Collected data:
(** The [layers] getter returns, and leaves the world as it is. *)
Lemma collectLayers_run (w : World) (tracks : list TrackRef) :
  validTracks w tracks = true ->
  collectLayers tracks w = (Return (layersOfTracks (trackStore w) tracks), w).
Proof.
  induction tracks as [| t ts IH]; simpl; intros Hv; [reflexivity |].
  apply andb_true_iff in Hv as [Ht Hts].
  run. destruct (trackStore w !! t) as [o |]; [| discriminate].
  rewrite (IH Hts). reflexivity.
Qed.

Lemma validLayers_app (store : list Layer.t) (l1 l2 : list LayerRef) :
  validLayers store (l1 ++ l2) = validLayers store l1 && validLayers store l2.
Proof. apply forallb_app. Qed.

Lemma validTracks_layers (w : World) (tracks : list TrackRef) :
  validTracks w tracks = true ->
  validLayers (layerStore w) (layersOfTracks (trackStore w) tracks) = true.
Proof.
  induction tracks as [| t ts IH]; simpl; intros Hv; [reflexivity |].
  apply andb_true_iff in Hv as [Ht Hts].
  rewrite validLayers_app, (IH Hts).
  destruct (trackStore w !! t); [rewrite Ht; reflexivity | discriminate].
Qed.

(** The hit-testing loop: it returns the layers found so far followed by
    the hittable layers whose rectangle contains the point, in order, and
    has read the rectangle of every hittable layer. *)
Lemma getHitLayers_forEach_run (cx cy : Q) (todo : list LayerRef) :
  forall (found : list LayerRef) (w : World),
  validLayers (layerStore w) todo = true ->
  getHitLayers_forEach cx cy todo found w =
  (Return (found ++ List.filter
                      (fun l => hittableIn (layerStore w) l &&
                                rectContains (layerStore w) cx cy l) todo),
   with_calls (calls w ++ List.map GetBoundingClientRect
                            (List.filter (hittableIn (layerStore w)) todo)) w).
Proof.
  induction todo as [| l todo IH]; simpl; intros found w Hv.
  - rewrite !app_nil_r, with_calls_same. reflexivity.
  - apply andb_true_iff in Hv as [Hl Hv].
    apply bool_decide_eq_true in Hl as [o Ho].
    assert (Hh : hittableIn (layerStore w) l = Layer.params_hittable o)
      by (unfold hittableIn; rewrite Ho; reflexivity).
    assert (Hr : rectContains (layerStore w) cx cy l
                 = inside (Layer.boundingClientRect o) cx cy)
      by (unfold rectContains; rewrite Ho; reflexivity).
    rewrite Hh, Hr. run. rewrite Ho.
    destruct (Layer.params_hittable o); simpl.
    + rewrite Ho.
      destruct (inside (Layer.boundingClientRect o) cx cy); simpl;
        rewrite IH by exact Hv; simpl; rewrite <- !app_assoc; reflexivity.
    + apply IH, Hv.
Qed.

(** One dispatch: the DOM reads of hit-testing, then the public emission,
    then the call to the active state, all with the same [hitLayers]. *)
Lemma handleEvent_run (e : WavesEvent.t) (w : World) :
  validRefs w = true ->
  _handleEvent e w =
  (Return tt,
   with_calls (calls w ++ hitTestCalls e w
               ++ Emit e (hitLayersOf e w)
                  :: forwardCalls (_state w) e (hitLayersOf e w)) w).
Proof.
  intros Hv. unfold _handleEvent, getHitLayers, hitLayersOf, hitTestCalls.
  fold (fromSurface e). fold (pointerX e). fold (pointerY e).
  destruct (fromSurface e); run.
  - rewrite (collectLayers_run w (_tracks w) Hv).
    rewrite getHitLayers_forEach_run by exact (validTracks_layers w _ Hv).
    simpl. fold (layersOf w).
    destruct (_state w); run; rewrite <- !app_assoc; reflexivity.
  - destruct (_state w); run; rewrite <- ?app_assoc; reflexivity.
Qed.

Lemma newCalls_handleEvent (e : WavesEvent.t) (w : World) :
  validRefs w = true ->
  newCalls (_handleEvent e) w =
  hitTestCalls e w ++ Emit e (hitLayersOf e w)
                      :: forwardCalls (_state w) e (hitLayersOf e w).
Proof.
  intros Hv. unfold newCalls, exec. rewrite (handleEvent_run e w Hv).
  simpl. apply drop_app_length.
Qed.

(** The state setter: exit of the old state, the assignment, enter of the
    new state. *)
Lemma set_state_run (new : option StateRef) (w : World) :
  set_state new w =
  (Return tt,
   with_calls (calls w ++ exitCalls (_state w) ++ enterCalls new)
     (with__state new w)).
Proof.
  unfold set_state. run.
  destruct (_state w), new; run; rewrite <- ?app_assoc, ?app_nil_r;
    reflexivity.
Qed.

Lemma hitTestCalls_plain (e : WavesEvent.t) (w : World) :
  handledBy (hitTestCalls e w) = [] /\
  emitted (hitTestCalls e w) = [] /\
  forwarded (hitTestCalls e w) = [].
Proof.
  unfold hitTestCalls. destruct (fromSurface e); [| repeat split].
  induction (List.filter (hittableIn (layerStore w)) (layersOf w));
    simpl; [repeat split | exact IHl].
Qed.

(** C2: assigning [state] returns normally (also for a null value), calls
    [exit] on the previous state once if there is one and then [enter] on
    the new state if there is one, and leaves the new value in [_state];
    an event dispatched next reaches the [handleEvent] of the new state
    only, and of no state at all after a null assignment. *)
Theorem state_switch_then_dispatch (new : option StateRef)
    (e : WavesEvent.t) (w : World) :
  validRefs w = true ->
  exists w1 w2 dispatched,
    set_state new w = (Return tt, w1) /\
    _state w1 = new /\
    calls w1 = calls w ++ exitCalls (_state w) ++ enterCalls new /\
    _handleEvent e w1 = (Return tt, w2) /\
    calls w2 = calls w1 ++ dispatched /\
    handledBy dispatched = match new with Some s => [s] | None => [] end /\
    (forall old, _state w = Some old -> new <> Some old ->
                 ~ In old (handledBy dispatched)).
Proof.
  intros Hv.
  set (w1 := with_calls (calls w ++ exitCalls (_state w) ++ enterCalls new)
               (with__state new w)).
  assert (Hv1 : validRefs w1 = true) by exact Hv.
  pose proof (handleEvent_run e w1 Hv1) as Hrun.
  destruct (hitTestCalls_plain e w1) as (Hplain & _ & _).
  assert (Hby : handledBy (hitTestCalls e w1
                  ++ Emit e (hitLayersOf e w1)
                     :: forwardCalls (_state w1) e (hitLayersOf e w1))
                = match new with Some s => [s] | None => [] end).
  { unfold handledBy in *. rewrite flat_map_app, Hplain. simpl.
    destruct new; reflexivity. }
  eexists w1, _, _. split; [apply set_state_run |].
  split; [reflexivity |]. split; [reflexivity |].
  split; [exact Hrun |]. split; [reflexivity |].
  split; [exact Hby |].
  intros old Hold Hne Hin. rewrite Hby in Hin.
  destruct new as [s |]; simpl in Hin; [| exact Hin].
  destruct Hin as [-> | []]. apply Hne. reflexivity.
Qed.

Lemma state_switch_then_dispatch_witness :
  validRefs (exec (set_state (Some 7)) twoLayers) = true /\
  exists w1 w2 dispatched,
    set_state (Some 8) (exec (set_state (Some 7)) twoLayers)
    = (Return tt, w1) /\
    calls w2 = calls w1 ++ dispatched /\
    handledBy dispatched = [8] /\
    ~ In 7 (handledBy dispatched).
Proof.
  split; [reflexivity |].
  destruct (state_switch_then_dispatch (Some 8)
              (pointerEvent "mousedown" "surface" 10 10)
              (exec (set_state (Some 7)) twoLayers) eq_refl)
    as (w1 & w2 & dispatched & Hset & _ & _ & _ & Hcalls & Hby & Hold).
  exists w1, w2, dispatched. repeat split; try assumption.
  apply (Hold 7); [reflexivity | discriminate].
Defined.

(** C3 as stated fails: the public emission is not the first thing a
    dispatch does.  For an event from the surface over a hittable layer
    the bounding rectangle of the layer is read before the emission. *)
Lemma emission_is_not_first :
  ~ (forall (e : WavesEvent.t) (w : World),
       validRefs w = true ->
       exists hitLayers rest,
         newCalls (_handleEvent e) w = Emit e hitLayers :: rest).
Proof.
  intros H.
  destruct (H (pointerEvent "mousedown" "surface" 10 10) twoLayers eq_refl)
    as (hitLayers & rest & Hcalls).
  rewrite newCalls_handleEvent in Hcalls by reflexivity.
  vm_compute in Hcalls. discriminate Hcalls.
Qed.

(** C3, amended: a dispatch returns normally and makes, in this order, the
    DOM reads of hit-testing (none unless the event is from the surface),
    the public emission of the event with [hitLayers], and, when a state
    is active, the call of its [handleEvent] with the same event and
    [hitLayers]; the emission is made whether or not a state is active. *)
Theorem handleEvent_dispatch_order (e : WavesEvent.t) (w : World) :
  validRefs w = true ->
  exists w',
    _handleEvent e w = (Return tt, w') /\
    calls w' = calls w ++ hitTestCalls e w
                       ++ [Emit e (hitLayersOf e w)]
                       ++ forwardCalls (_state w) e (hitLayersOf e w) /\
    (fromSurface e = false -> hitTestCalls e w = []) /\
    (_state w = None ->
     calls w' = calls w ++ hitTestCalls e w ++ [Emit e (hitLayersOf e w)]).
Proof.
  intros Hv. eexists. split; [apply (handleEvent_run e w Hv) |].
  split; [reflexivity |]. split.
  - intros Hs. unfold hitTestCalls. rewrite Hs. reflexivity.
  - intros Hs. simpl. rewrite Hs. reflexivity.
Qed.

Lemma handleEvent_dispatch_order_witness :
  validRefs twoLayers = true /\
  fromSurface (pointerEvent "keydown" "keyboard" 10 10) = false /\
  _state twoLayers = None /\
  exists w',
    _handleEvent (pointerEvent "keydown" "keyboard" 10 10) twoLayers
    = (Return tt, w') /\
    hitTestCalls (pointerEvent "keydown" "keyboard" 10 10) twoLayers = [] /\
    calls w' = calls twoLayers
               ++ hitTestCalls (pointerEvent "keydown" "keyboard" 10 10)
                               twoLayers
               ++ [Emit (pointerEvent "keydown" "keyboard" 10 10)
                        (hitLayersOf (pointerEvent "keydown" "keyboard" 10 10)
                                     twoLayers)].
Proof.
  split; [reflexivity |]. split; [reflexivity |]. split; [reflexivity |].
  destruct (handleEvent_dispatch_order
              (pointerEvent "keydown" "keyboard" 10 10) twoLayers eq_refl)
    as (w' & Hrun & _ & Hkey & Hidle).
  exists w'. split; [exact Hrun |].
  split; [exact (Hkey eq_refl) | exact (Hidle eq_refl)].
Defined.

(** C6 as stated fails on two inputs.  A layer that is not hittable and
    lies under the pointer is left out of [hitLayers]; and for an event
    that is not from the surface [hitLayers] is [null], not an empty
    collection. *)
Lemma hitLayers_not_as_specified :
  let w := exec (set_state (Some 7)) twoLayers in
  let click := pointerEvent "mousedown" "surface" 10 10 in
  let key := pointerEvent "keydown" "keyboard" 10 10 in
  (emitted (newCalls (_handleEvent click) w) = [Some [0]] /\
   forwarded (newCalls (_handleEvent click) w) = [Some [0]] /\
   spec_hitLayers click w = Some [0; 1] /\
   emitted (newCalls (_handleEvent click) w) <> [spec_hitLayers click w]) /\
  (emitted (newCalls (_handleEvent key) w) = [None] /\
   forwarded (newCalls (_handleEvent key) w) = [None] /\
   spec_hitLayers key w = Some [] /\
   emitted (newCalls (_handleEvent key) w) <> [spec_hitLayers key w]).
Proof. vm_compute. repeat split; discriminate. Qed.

> **WORK INSTRUCTION**
Search the entries for the word "rectangle". Copy every line where it occurs.

> **TASK OUTPUT**
    the hittable layers whose rectangle contains the point, in order, and
    has read the rectangle of every hittable layer. *)
    the bounding rectangle of the layer is read before the emission. *)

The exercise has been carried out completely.